**Your instructions**
Each line of the data must be copied exactly.

**Material supplied**
-*-
(** X5: the one request of [generateStudyNotes] carries a single text part,
    and that text names every preference after its heading: subject,
    semester, topic, level of detail, the three flags as [true] or [false],
    and the university, for which an absent or empty value is replaced by
    [Any PCI-affiliated University]. *)
Theorem notes_prompt_embeds_preferences
    (prefs : Types.UserPreferences) (w : Platform) :
  exists ai p prompt,
    requests (events (generateStudyNotes prefs w)) = [Request ai p] /\
    request_parts p = [TextPart prompt] /\
    includes prompt (lit "Subject: " ++ Types.subject prefs) = true /\
    includes prompt (lit "Semester: " ++ Types.semester prefs) = true /\
    includes prompt (lit "Topic: " ++ Types.topic prefs) = true /\
    includes prompt (lit "Level of Detail: " ++ Types.length prefs) = true /\
    includes prompt
      (lit "Target University: "
       ++ or_else (Types.university prefs)
            (lit "Any PCI-affiliated University")) = true /\
    (truthy (Types.university prefs) = false ->
     includes prompt (lit "Target University: Any PCI-affiliated University")
     = true) /\
    includes prompt
      (lit "Include Diagram Description: "
       ++ show_bool (Types.includeDiagrams prefs)) = true /\
    includes prompt
      (lit "Include Mnemonics: "
       ++ show_bool (Types.includeMnemonics prefs)) = true /\
    includes prompt
      (lit "Include Clinical/Practical Correlation: "
       ++ show_bool (Types.includeClinicalCorrelation prefs)) = true.
Proof.
  exists (mkGoogleGenAI (resolved_key w)), (notes_request (userPrompt prefs)),
    (userPrompt prefs).
  split; [apply requests_notes |]. split; [reflexivity |].
  assert (Huniv :
            includes (userPrompt prefs)
              (lit "Target University: "
               ++ or_else (Types.university prefs)
                    (lit "Any PCI-affiliated University")) = true).
  { unfold userPrompt.
    apply includes_template
      with (line := lit "    Target University: "
                    ++ or_else (Types.university prefs)
                         (lit "Any PCI-affiliated University"));
      [find_line |].
    apply (includes_suffix (lit "    ")). }
  repeat split.
  - unfold userPrompt.
    apply includes_template
      with (line := lit "    Subject: " ++ Types.subject prefs); [find_line |].
    apply (includes_suffix (lit "    ")).
  - unfold userPrompt.
    apply includes_template
      with (line := lit "    Semester: " ++ Types.semester prefs);
      [find_line |].
    apply (includes_suffix (lit "    ")).
  - unfold userPrompt.
    apply includes_template
      with (line := lit "    Topic: " ++ Types.topic prefs); [find_line |].
    apply (includes_suffix (lit "    ")).
  - unfold userPrompt.
    apply includes_template
      with (line := lit "    Level of Detail: " ++ Types.length prefs);
      [find_line |].
    apply (includes_suffix (lit "    ")).
  - exact Huniv.
  - intros Hu. destruct (Types.university prefs) as [[| c u] |];
      try discriminate Hu; exact Huniv.
  - unfold userPrompt.
    apply includes_template
      with (line := lit "    - Include Diagram Description: "
                    ++ show_bool (Types.includeDiagrams prefs));
      [find_line |].
    apply (includes_suffix (lit "    - ")).
  - unfold userPrompt.
    apply includes_template
      with (line := lit "    - Include Mnemonics: "
                    ++ show_bool (Types.includeMnemonics prefs));
      [find_line |].
    apply (includes_suffix (lit "    - ")).
  - unfold userPrompt.
    apply includes_template
      with (line := lit "    - Include Clinical/Practical Correlation: "
                    ++ show_bool (Types.includeClinicalCorrelation prefs));
      [find_line |].
    apply (includes_suffix (lit "    - ")).
Qed.
(** * MovingSign: the frame encoder of the "Moving Sign" protocol V1.2

    A shallow embedding of [movingsign.py] (Python 2: [str] is the byte
    string type, [b'{:04X}'.format] is [str.format], and [bytearray]
    accepts one-character strings as elements).

    - byte strings ([str]) are immutable values, [list byte];
    - [bytearray] objects are mutable and live in a store, addressed by
      their allocation index; [+=] on a bytearray updates the store;
    - the [MovingSign] instance is a record of attributes held in the state;
    - methods are computations in a state-and-exception monad. *)

From Stdlib Require Import NArith Strings.Byte Strings.String.
From stdpp Require Import base option list gmap strings numbers.

Local Open Scope N_scope.

(** ** Byte strings *)

Abbreviation bytes := (list byte).

(** A byte-string literal, [b"..."] in the source. *)
Definition bs (s : string) : bytes := list_byte_of_string s.

#[global] Instance byte_eq_decision : EqDecision byte := Byte.byte_eq_dec.

(** ** Integer formatting: ['{:04X}'.format(val)] *)

(** The digit alphabet of presentation type ['X']. *)
Definition hex_digit (d : N) : byte :=
  nth (N.to_nat d) (bs "0123456789ABCDEF") "0"%byte.

(** Digits of [n] in base 16, most significant first, no leading zero
    (a single ["0"] for zero).  The digits are produced from the least
    significant end; [fuel] bounds their number. *)
Fixpoint hex_digits (fuel : nat) (n : N) (acc : bytes) : bytes :=
  match fuel with
  | O => acc
  | S fuel' =>
      let acc' := hex_digit (n mod 16) :: acc in
      if n / 16 =? 0 then acc' else hex_digits fuel' (n / 16) acc'
  end.

(** ['{:X}'.format(n)] for [n >= 0]: the bit length of [n] bounds the
    number of its hexadecimal digits. *)
Definition format_X (n : N) : bytes :=
  hex_digits (S (N.to_nat (N.size n))) n [].

(** ['{:04X}'.format(val)]: fill with ['0'] up to the minimum width 4;
    a longer digit string is left as it is. *)
Definition format_04X (val : N) : bytes :=
  let d := format_X val in
  replicate (4 - length d)%nat "0"%byte ++ d.

(** [sum(bytearray(mesg))]: the left-to-right sum of the unsigned byte
    values, an unbounded integer. *)
Definition sum_bytes (b : bytes) : N :=
  foldl (fun acc c => acc + Byte.to_N c) 0 b.

(** The value [checksum] returns for a buffer holding [b]. *)
Definition checksum_of (b : bytes) : bytes := format_04X (sum_bytes b).

(** An uppercase hexadecimal digit: ['0'..'9'] or ['A'..'F']. *)
Definition is_upper_hex (c : byte) : bool :=
  bool_decide (c ∈ bs "0123456789ABCDEF").

(** The value a digit string denotes, to check [format_X] against. *)
Definition digit_value (c : byte) : N :=
  match list_find (fun d => d = c) (bs "0123456789ABCDEF") with
  | Some (i, _) => N.of_nat i
  | None => 0
  end.

Definition hex_value (d : bytes) : N :=
  foldl (fun acc c => 16 * acc + digit_value c) 0 d.

(** ** Values, the store and the instance *)

(** A [bytearray] object is named by its index in the store. *)
Abbreviation loc := nat.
-*-
**Solution**
(** X5: the one request of [generateStudyNotes] carries a single text part,
    and that text names every preference after its heading: subject,
    semester, topic, level of detail, the three flags as [true] or [false],
    and the university, for which an absent or empty value is replaced by
    [Any PCI-affiliated University]. *)
Theorem notes_prompt_embeds_preferences
    (prefs : Types.UserPreferences) (w : Platform) :
  exists ai p prompt,
    requests (events (generateStudyNotes prefs w)) = [Request ai p] /\
    request_parts p = [TextPart prompt] /\
    includes prompt (lit "Subject: " ++ Types.subject prefs) = true /\
    includes prompt (lit "Semester: " ++ Types.semester prefs) = true /\
    includes prompt (lit "Topic: " ++ Types.topic prefs) = true /\
    includes prompt (lit "Level of Detail: " ++ Types.length prefs) = true /\
    includes prompt
      (lit "Target University: "
       ++ or_else (Types.university prefs)
            (lit "Any PCI-affiliated University")) = true /\
    (truthy (Types.university prefs) = false ->
     includes prompt (lit "Target University: Any PCI-affiliated University")
     = true) /\
    includes prompt
      (lit "Include Diagram Description: "
       ++ show_bool (Types.includeDiagrams prefs)) = true /\
    includes prompt
      (lit "Include Mnemonics: "
       ++ show_bool (Types.includeMnemonics prefs)) = true /\
    includes prompt
      (lit "Include Clinical/Practical Correlation: "
       ++ show_bool (Types.includeClinicalCorrelation prefs)) = true.
Proof.
  exists (mkGoogleGenAI (resolved_key w)), (notes_request (userPrompt prefs)),
    (userPrompt prefs).
  split; [apply requests_notes |]. split; [reflexivity |].
  assert (Huniv :
            includes (userPrompt prefs)
              (lit "Target University: "
               ++ or_else (Types.university prefs)
                    (lit "Any PCI-affiliated University")) = true).
  { unfold userPrompt.
    apply includes_template
      with (line := lit "    Target University: "
                    ++ or_else (Types.university prefs)
                         (lit "Any PCI-affiliated University"));
      [find_line |].
    apply (includes_suffix (lit "    ")). }
  repeat split.
  - unfold userPrompt.
    apply includes_template
      with (line := lit "    Subject: " ++ Types.subject prefs); [find_line |].
    apply (includes_suffix (lit "    ")).
  - unfold userPrompt.
    apply includes_template
      with (line := lit "    Semester: " ++ Types.semester prefs);
      [find_line |].
    apply (includes_suffix (lit "    ")).
  - unfold userPrompt.
    apply includes_template
      with (line := lit "    Topic: " ++ Types.topic prefs); [find_line |].
    apply (includes_suffix (lit "    ")).
  - unfold userPrompt.
    apply includes_template
      with (line := lit "    Level of Detail: " ++ Types.length prefs);
      [find_line |].
    apply (includes_suffix (lit "    ")).
  - exact Huniv.
  - intros Hu. destruct (Types.university prefs) as [[| c u] |];
      try discriminate Hu; exact Huniv.
  - unfold userPrompt.
    apply includes_template
      with (line := lit "    - Include Diagram Description: "
                    ++ show_bool (Types.includeDiagrams prefs));
      [find_line |].
    apply (includes_suffix (lit "    - ")).
  - unfold userPrompt.
    apply includes_template
      with (line := lit "    - Include Mnemonics: "
                    ++ show_bool (Types.includeMnemonics prefs));
      [find_line |].
    apply (includes_suffix (lit "    - ")).
  - unfold userPrompt.
    apply includes_template
      with (line := lit "    - Include Clinical/Practical Correlation: "
                    ++ show_bool (Types.includeClinicalCorrelation prefs));
      [find_line |].
    apply (includes_suffix (lit "    - ")).
Qed.
(** * MovingSign: the frame encoder of the "Moving Sign" protocol V1.2

    A shallow embedding of [movingsign.py] (Python 2: [str] is the byte
    string type, [b'{:04X}'.format] is [str.format], and [bytearray]
    accepts one-character strings as elements).

    - byte strings ([str]) are immutable values, [list byte];
    - [bytearray] objects are mutable and live in a store, addressed by
      their allocation index; [+=] on a bytearray updates the store;
    - the [MovingSign] instance is a record of attributes held in the state;
    - methods are computations in a state-and-exception monad. *)

From Stdlib Require Import NArith Strings.Byte Strings.String.
From stdpp Require Import base option list gmap strings numbers.

Local Open Scope N_scope.

(** ** Byte strings *)

Abbreviation bytes := (list byte).

(** A byte-string literal, [b"..."] in the source. *)
Definition bs (s : string) : bytes := list_byte_of_string s.

#[global] Instance byte_eq_decision : EqDecision byte := Byte.byte_eq_dec.

(** ** Integer formatting: ['{:04X}'.format(val)] *)

(** The digit alphabet of presentation type ['X']. *)
Definition hex_digit (d : N) : byte :=
  nth (N.to_nat d) (bs "0123456789ABCDEF") "0"%byte.

(** Digits of [n] in base 16, most significant first, no leading zero
    (a single ["0"] for zero).  The digits are produced from the least
    significant end; [fuel] bounds their number. *)
Fixpoint hex_digits (fuel : nat) (n : N) (acc : bytes) : bytes :=
  match fuel with
  | O => acc
  | S fuel' =>
      let acc' := hex_digit (n mod 16) :: acc in
      if n / 16 =? 0 then acc' else hex_digits fuel' (n / 16) acc'
  end.

(** ['{:X}'.format(n)] for [n >= 0]: the bit length of [n] bounds the
    number of its hexadecimal digits. *)
Definition format_X (n : N) : bytes :=
  hex_digits (S (N.to_nat (N.size n))) n [].

(** ['{:04X}'.format(val)]: fill with ['0'] up to the minimum width 4;
    a longer digit string is left as it is. *)
Definition format_04X (val : N) : bytes :=
  let d := format_X val in
  replicate (4 - length d)%nat "0"%byte ++ d.

(** [sum(bytearray(mesg))]: the left-to-right sum of the unsigned byte
    values, an unbounded integer. *)
Definition sum_bytes (b : bytes) : N :=
  foldl (fun acc c => acc + Byte.to_N c) 0 b.

(** The value [checksum] returns for a buffer holding [b]. *)
Definition checksum_of (b : bytes) : bytes := format_04X (sum_bytes b).

(** An uppercase hexadecimal digit: ['0'..'9'] or ['A'..'F']. *)
Definition is_upper_hex (c : byte) : bool :=
  bool_decide (c ∈ bs "0123456789ABCDEF").

(** The value a digit string denotes, to check [format_X] against. *)
Definition digit_value (c : byte) : N :=
  match list_find (fun d => d = c) (bs "0123456789ABCDEF") with
  | Some (i, _) => N.of_nat i
  | None => 0
  end.

Definition hex_value (d : bytes) : N :=
  foldl (fun acc c => 16 * acc + digit_value c) 0 d.

(** ** Values, the store and the instance *)

(** A [bytearray] object is named by its index in the store. *)
Abbreviation loc := nat.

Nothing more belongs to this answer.